Records supplied:

(* ===== verification/ProcessMonitor.v ===== *)
(** * The monitored processes of the connection manager

    Models the process side of [ConnectionManager] (src/pkg/accesslog/common/
    connection.go) and the monitor filter (filter.go): which processes are
    monitored, the BPF maps that mirror the decision, the cgroups whose short-lived
    processes the kernel reports, the verdicts that outlive a process, and the
    index of local addresses.

    The BPF maps and the verdict cache are instances of the classes of
    Interfaces.v.  The filter and the cgroup resolution are what the manager is
    given: the filter is any function that selects processes, and
    [StaticMonitorFilter] is the one the access log module installs. *)

From stdpp Require Import base gmap list strings.
From Stdlib Require Import ZArith Lia.
From S2P Require Import Prelude GoStrings Interfaces.

(** ** Data *)

(** What the Kubernetes finder knows of a process. *)
Record KubernetesProcess : Type := MkKubernetesProcess {
  PodNamespace : string;
  PodName : string;
  ContainerName : string;
  CGroupID : string
}.

(** A detected process; [Kubernetes] holds the finder's process when the detect
    type is Kubernetes. *)
Record ProcessInterface : Type := MkProcess {
  Pid : Z;
  Kubernetes : option KubernetesProcess;
  ServiceName : string;
  ProcessName : string;
  ExposeHosts : list string
}.

Inductive ProcessVerdict : Type :=
| ProcessVerdictUnknown
| ProcessVerdictMonitored
| ProcessVerdictApproved
| ProcessVerdictRejected.

Notation processVerdictKeepTime := (60 * second) (only parsing).

(** The calls the process listeners receive. *)
Inductive listener_call : Type :=
| OnNewProcessMonitoring (pid : Z)
| OnProcessRemoved (pid : Z).

(** ** The static filter *)

Record StaticMonitorFilter : Type := MkStaticMonitorFilter {
  namespaces : gset string;
  clusters : gset string;
  originalNamespaces : list string
}.

Definition convertArrayToMapBool (a : list string) : gset string := list_to_set a.

Definition NewStaticMonitorFilter (ns cs : list string) : StaticMonitorFilter :=
  MkStaticMonitorFilter (convertArrayToMapBool ns) (convertArrayToMapBool cs) ns.

Definition clusterExclude (s : StaticMonitorFilter) (entity : ProcessInterface) : bool :=
  match Cut (ServiceName entity) "::" with
  | (cluster, _, found) => found && bool_decide (cluster ∈ clusters s)
  end.

Definition include_process (selfPid : Z) (s : StaticMonitorFilter) (entity : ProcessInterface)
  : bool :=
  negb (Pid entity =? selfPid) &&
  match Kubernetes entity with
  | None => false
  | Some k => negb (bool_decide (PodNamespace k ∈ namespaces s)) && negb (clusterExclude s entity)
  end.

Fixpoint ShouldIncludeProcesses (selfPid : Z) (s : StaticMonitorFilter)
    (processes : list ProcessInterface) : list ProcessInterface :=
  match processes with
  | [] => []
  | entity :: rest =>
    if include_process selfPid s entity
    then entity :: ShouldIncludeProcesses selfPid s rest
    else ShouldIncludeProcesses selfPid s rest
  end.

(** ** The state *)

Section state.
Context {M C : Type}.

Record Monitor : Type := MkMonitor {
  monitoringProcesses : gmap Z (list ProcessInterface);
  localIPWithPid : gmap string Z;
  processMonitorMap : M;
  processNotMonitorMap : option M;
  cgroupAllowlistMap : option M;
  allowedCgroups : gmap Z (gset Z);
  processVerdicts : C;
  notified : list listener_call
}.

Definition set_monitoring (x : gmap Z (list ProcessInterface)) (m : Monitor) : Monitor :=
  MkMonitor x (localIPWithPid m) (processMonitorMap m) (processNotMonitorMap m)
    (cgroupAllowlistMap m) (allowedCgroups m) (processVerdicts m) (notified m).
Definition set_localIP (x : gmap string Z) (m : Monitor) : Monitor :=
  MkMonitor (monitoringProcesses m) x (processMonitorMap m) (processNotMonitorMap m)
    (cgroupAllowlistMap m) (allowedCgroups m) (processVerdicts m) (notified m).
Definition set_monitorMap (x : M) (m : Monitor) : Monitor :=
  MkMonitor (monitoringProcesses m) (localIPWithPid m) x (processNotMonitorMap m)
    (cgroupAllowlistMap m) (allowedCgroups m) (processVerdicts m) (notified m).
Definition set_notMonitorMap (x : option M) (m : Monitor) : Monitor :=
  MkMonitor (monitoringProcesses m) (localIPWithPid m) (processMonitorMap m) x
    (cgroupAllowlistMap m) (allowedCgroups m) (processVerdicts m) (notified m).
Definition set_allowed (a : option M) (x : gmap Z (gset Z)) (m : Monitor) : Monitor :=
  MkMonitor (monitoringProcesses m) (localIPWithPid m) (processMonitorMap m)
    (processNotMonitorMap m) a x (processVerdicts m) (notified m).
Definition set_verdicts (x : C) (m : Monitor) : Monitor :=
  MkMonitor (monitoringProcesses m) (localIPWithPid m) (processMonitorMap m)
    (processNotMonitorMap m) (cgroupAllowlistMap m) (allowedCgroups m) x (notified m).
Definition notify (x : listener_call) (m : Monitor) : Monitor :=
  MkMonitor (monitoringProcesses m) (localIPWithPid m) (processMonitorMap m)
    (processNotMonitorMap m) (cgroupAllowlistMap m) (allowedCgroups m) (processVerdicts m)
    (notified m ++ [x]).
End state.
Arguments Monitor M C : clear implicits.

Work order:
In the entries above, find each line with "selfPid" and copy it.

Output for this task:
Definition include_process (selfPid : Z) (s : StaticMonitorFilter) (entity : ProcessInterface)
  negb (Pid entity =? selfPid) &&
Fixpoint ShouldIncludeProcesses (selfPid : Z) (s : StaticMonitorFilter)
    if include_process selfPid s entity
    then entity :: ShouldIncludeProcesses selfPid s rest
    else ShouldIncludeProcesses selfPid s rest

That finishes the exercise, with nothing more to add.